Важнее, однако, не эти подробности, а то, что дискурс классической литературы доказывает в романе свою жизнеспособность — что было очевидно ещё по "Метели". Небольшая повесть десятилетней давности, предсказывая сползание России в архаику, показывала, что коллизии Чехова, Булгакова и Толстого никуда не делись. "Доктор Гарин" расстилает на пути своего героя русскую литературу как карту — как скатерть, которой герою дорога (Гарин недаром постоянно сыплет присказками — отчасти взятыми из прошлогодней сорокинской книги "Русские народные пословицы и поговорки"). Литература, которая в "Романе" приводила к массовому убийству, против которой в "Голубом сале" Сорокин бунтовал, оказывается идеальной средой для ретрофутуризма. Это означает не отказ от бунта, а констатацию, в духе гоголевского "на зеркало неча пенять". В российской/построссийской гетеротопии нормальны сосуществование просвещения и дичи, анархии и муштры, разных идентичностей, которые у Сорокина карнавально утрируются. В патриархальной идиллии скрыто насилие, над которым непричастный доктор может благостно рефлексировать, а технологии не отменяют человеческой природы: в XIX веке "порноместью" было обмазывание ворот дёгтем, а в XXI веке — создание дипфейков-"залепух", срамящих честную девушку. Нужно отметить и очередной виток диалога Сорокина с Пелевиным: "Доктор Гарин", кажется, отвечает и на роман "t" с путешествием по виртуальной России виртуального Толстого, который в конце концов вылезает из своей игровой рамки.
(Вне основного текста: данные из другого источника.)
(* ===== verification/Prelude.v ===== *)
(** * Verification development of the seagull-agent endpoint agent

  The agent (Go, under src/) collects security telemetry on a host, keeps it in
  a durable queue until the server has acknowledged it, and runs the response
  actions the server orders.  This library is a shallow embedding of its Go
  code: one Rocq definition per Go function, method or type, under the Go
  name, composed as the code composes them, and theorems about those
  definitions.

  ** How the program is put together, and which file models what

  Foundations
  - Prelude    integers at their width, instants and durations, shared lemmas,
               tactics and hints.
  - GoStr, GoText, GoFields, GoJson, GoIP, Float
               the parts of Go's standard library the code uses: byte strings,
               splitting and numbers, lexical paths, decoding of JSON
               documents into Go values, addresses and their text, float64.
  - Effects    the monad of methods that call the operating system: a call
               succeeds, fails without effect, or is the point where the
               process is killed.  Theorems quantify over all environments,
               hence over all failures and crash points.
  - FileUtil   internal/config/fileutil.go: files replaced atomically.
  - Net        networks and containment; Event: protocol/event.go.

  Response actions, from the server's order to its acknowledged result
  - Protocol   protocol/: version negotiation, incompatibility, profiles,
               response actions.
  - Client     internal/controlplane/client.go: the calls to the server.
  - Stage      internal/responseactions/stage.go: the in-memory queue.
  - Journal    internal/responseactions/journal.go: the durable journal.
  - ExecPayload, ExecCollect, Executor
               internal/responseactions/executor.go: payload validation,
               collectors and redaction, the handlers and [Execute].
  - ResponseLoop
               internal/runtime/controlplane.go, service.go and
               internal/responseactions/poller.go: the loop over journal,
               queue and executor.

  Telemetry, from an event to the server's acknowledgement
  - Spool      internal/spool/spool.go: the durable queue.
  - Queue      the interface between queue and sender: a class of operations
               with laws, and its instance for Spool.
  - Sender     internal/sender/sender.go, proved against the class.

  Identity and configuration
  - Enroll     internal/enrollment, internal/config/identity.go.
  - CertPair   internal/certrenew/certrenew.go.
  - RuntimeConfig, Topology
               internal/sources/runtime_config.go and
               internal/topologydiscovery/discovery.go.
  - Settings, Overrides
               internal/config/config.go, validation.go, log.go, overrides.go.

  Collectors
  - Fim        internal/collectors/fim.
  - Netctx     internal/netcontext; Pcapx: internal/collectors/pcapx.
  - Sketch, Ddos
               internal/collectors/ddos.
  - L7, Scan   internal/collectors/l7 and internal/collectors/scan.
  - Flows      internal/collectors/proc and internal/collectors/lateral.
  - ProcExec   internal/collectors/procexec.
  - Regex, AuthLog
               internal/collectors/ssh and the part of Go's regexp it uses.
  - ScanStats, Manager, Cycle
               internal/sources scan.go, manager.go, cycle.go: which collectors
               run, and one polling cycle over all of them and the sender.
  - Cvss       internal/collectors/vuln/cvss.go, in 64-bit floating point.
  - Inventory  internal/collectors/syscollector.
  - Exposure, Osv
               internal/collectors/vuln: the sockets of the host, the queries.
  - Pollers, Discovery
               internal/sources syscollector.go, vuln.go, topology_discovery.go.

  The agent around them
  - Summary    internal/runtime/loop.go: counters and summary lines.
  - Report     internal/buildinfo and the capabilities, metrics and subnets of
               a heartbeat (internal/runtime).
  - Service    internal/runtime service.go, loop.go, controlplane.go and
               certrotate.go, internal/heartbeat, internal/jitter: the start,
               the main loop and the turns of each background loop, over one
               state that holds the states of the components above.
  - Transport  internal/transport: which certificates the HTTP client shows
               and how it verifies the server, with crypto/tls a parameter.
  - Main       cmd/seagull-agent: the commands and how the agent is put
               together; build/sbom: the modules of a build.

  ** State and steps

  A Go struct is a Record; a method with effects is a computation over a world
  that has the struct and the files it owns (Effects), and a pure method is a
  function that returns the new state.  Mutexes make methods atomic steps;
  where a second goroutine can interfere, its steps are an explicit input
  (the inbox of ResponseLoop).  Maps are [gmap]s; where Go's iteration order
  can be observed the order is a parameter (Fim, Sketch, Ddos).  Clock
  readings are arguments or come from the environment of Effects.

  ** What the theorems show

  - Response actions: an accepted action is executed at most once, is removed
    only after its result was acknowledged and does complete when calls
    succeed (ResponseLoop); the journal is atomic under crashes and reads back
    what it wrote (Journal); the queue does not hand out an action twice
    (Stage); actions do what their payloads permit and no more: refusal before
    dispatch, signals to targets only, allowed commands only, no file lost by
    quarantine, secrets redacted (Executor, ExecPayload, ExecCollect).
  - Delivery: what a batch's outcome means, nothing leaves the queue but by
    acknowledgement or definitive refusal (Sender over Queue), retention,
    priority and draining do exactly what they say (Spool).
  - Identity and configuration: requests are durable before they are sent and
    credentials survive restarts (Enroll); certificate and key stay a pair
    under interruptions (CertPair); remote configuration never rolls back and
    only restricts (RuntimeConfig); discovery plans are exact (Topology).
  - Collectors: changes are reported and caches sound (Fim); deduplication
    with forgetting equals deduplication with full memory (Pcapx, Flows);
    error bounds of the sketches (Sketch); alerts are spaced and counters
    consistent (Ddos); parsers of network data never panic and find the names
    they should (L7); events only of packets that pass the filters (Scan).
  - Hosts: no line of the authentication log is lost but by the rotations the
    theorem names (AuthLog); new processes are the difference of successive
    process tables (ProcExec).  Settings that load are well formed (Settings)
    and remote overrides only restrict them (Overrides).
  - Cycles: the manager runs the selected collectors (Manager); a cycle commits
    the lines of the authentication log only when what was made of them is
    durable (Cycle); scan summaries account for every probe (ScanStats).
  - Inventory and scores: the dpkg database is read exactly and the hash stands
    for the inventory (Inventory); CVSS scores in floating point are the exact
    ones (Cvss); the exposure of the host is exact (Exposure); a vulnerability
    query is complete and loses no answer to a failure (Osv).
  - Pollers: a query or an inventory is left out only when the server has what it
    would give (Pollers); active discovery stays within its policy (Discovery).
  - The agent: the first failure of any goroutine ends it and is what it reports,
    a renewal of the certificate never loses a valid pair, and no event leaves
    before identity and protocol are settled (Service); action types it does not
    advertise have no effect (Report); the counters of the summaries account for
    every event (Summary); the certificates shown match their keys (Transport);
    settings that load give a client that verifies the server and can only fail
    on its files, and commands start nothing (Main).

  Theorems that show a behaviour the code probably does not mean are kept
  beside the others: they say precisely what happens.

  ** Bounds and fuel

  [int] and [int64] are integers with the wrap-around or the range check
  written out where the code can reach it; counters that would take centuries
  to overflow are plain integers.  Recursions that are not structural take
  fuel computed from their input and are proved never to run out of it (the
  loops of L7 and Topology), or are bounded by the code itself (nine levels
  of DNS pointers, attempts of the sender).

  ** Parameters

  Code outside src/ and what cannot be computed here is a parameter of the
  definitions that use it: the JSON byte scanner and encoders, SHA-256, PEM and
  X.509, random identifiers, [math.Log] and [math.Log2], the text of a
  float64, [time.ParseDuration], the answers of the server, of the operating
  system and of subprocesses.  Hypotheses about a parameter state its
  documented behaviour and have witnesses.

  ** Not modelled

  - Goroutines and timers around the turns of Service and the runs of Pollers:
    they wait for times that are modelled and call what is modelled.  A turn of
    Service is a step; which turns occur, and when, is universally quantified.
  - The writing of the bill of materials and the decoders of the contract
    documents, which no part of the agent calls (protocol/schema.go).
  - crypto/tls, X.509, key generation, net/http and gopacket: parameters.
  - Capture devices: each collector's [Start] opens one with libpcap; what
    gopacket decodes of a packet is the input of the models. *)

From stdpp Require Export base tactics list gmap strings sorting fin_maps.
From Stdlib Require Export ZArith Lia.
Врач в русской литературе — носитель цивилизации, рефлексирующий интеллигент, но он бывает и лагерным "лепилой", чья гуманная профессия позволяет подняться над страданиями других. Сорокинский Гарин ощущает и воплощает эту двойственность, он не против реализовать свою власть (вполне, заметим, фаллическую: от прибора под названием blackjack, из которого Гарин сыплет пациентам в задницы живительное электричество, до многочисленных совокуплений), он склонен к наслаждениям и развлечениям. Но, проводя его по миру, где чересполосицей лежат раблезианские и босхианские пейзажи, Сорокин выращивает в нём новый гуманизм — не абстрактный из "Метели" ("Да поймите же вы, мне надо непременно ехать! Боль-ны-е! Эпидемия!"), а прикладной: герой творит добро, двигаясь к собственной цели. Встав на титановые протезы вместо отмороженных ног, обновлённый Гарин двинулся по пересечённой местности — над которой стало гораздо меньше снега, но гораздо больше текста.